Dr. Edwards, 96, a pioneering cardiac pathologist, started the collection in 1960. He wrote 16 books and almost a thousand scientific articles based on his deep analysis of the donated hearts, each one of them stored in a plastic bag at United Hospital in St. Paul.

At the Mayo Clinic in Rochester, where he began his cardiovascular pathology work in 1946, Dr. Edwards was a member of the clinic’s first open-heart surgery team. His pioneering work on blood vessels of the lung in patients with congenital heart disease allowed doctors to better identify surgical candidates and reduce the mortality of open-heart surgery.

He developed a reputation as the go-to pathologist for consultation on the most baffling and complex cardiovascular cases, and physicians began sending him heart specimens. Recognizing that people could teach in death as well as in life, he collected the organs, cataloged and studied them, and wrote and lectured on the lessons he had learned. The collection is now called the Jesse E. Edwards Registry of Cardiovascular Disease.

“He was responsible for so much of the advances in cardiology that helped surgeons understand what they were dealing with,” said Dr. Emil Koretzky, a dermatologist at the Mayo Clinic and a former student of Dr. Edwards’.

Dr. Edwards was born in Hyde Park, Mass., to Jewish immigrants from Eastern Europe. He began his education in a one-room schoolhouse. He told family members years later that he might have been dyslexic and made it through the first eight grades in school by eavesdropping on lessons intended for the grade ahead of him.

He received an undergraduate degree in 1932 and a medical degree in 1935, both from Tufts University. He began his career at the National Institutes of Health in Bethesda as a cancer researcher, but World War II intervened.

He served as commander in chief of the Central Medical Laboratories of the European theater and was part of a war crimes team that went into the Dachau concentration camp three days after its liberation by the Allies. His testimony at war crimes tribunals helped to convict a number of Nazis.

Dr. Edwards joined the staff of the Mayo Clinic intending to resume his cancer research, but the clinic needed a cardiologist and he volunteered. He served on the Mayo Clinic staff for 14 years before joining the University of Minnesota and what was then the Charles T. Miller Hospital (now United Hospital) in 1960.

Dr. Edwards trained more than 900 physicians and medical students who came to study with him in the Miller Hospital laboratory. They called themselves the “Miller Basement Boys,” a reference to the lab’s location.

For more than 30 years, he ran weekly “show and tell” sessions at hospitals in the Twin Cities area, where he expounded on the mysteries of cardiac pathology. When he had a heart attack recently, his doctor took advantage of his bedridden patient’s expertise by seeking his opinion on other cases.

Dr. Edwards also took pride in inviting students who had been turned down for medical school to train with him for a year. Each went on to gain admission to medical school and to have a successful medical career.

Dr.
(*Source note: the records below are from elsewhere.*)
Definition act (a : action) (s : state) : option state :=
  match a with
  | ACall t c z =>
      match writers s !! t with
      | Some WIdle => Some (mkState (mem s) (<[t := Start c z]> (writers s)) (readers s))
      | _ => None
      end
  | ACleanup t z =>
      match writers s !! t with
      | Some WIdle => Some (mkState (mem s) (<[t := WCleanup z]> (writers s)) (readers s))
      | _ => None
      end
  | AWrite t =>
      w ← writers s !! t; '(w, m) ← write w (mem s);
      Some (mkState m (match w with
                       | WDead => unmapped <$> <[t := WDead]> (writers s)
                       | _ => <[t := w]> (writers s)
                       end) (readers s))
  | AQuery r q =>
      match readers s !! r with
      | Some RIdle | Some (RDone _) =>
          Some (mkState (mem s) (writers s) (<[r := RSequence q 0 0 0]> (readers s)))
      | _ => None
      end
  | ARead r =>
      x ← readers s !! r; x ← read x (mem s);
      Some (mkState (mem s) (writers s) (<[r := x]> (readers s)))
  | ACrash => Some (mkState (mem s) ((fun _ => WDead) <$> writers s) (readers s))
  | AInitialize pid alive =>
      if forallb (fun w => match w with WDead => true | _ => false end) (writers s)
      then Some (mkState (Initialize pid alive (mem s)) ((fun _ => WIdle) <$> writers s) (readers s))
      else None
  end.

Fixpoint acts (l : list action) (s : state) : option state :=
  match l with [] => Some s | a :: l => s' ← act a s; acts l s' end.

(** A new segment, no writer yet; [t] threads of the writer, [n] readers. *)
Definition init (t n : nat) : state := mkState zero_shm (replicate t WDead) (replicate n RIdle).

End MonitorShm.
Edwards was the author of the three-volume “An Atlas of Acquired Diseases of the Heart and Great Vessels” and the companion two-volume, “Congenital Heart Disease.” He suffered a stroke in 1984 but wrote two more books after teaching himself to write with his left hand. He was working on a third book at the time of his death.

He served as president of the American Heart Association and received the organization’s Gold Heart Award. He also was president of the first World Congress of Pediatric Cardiology.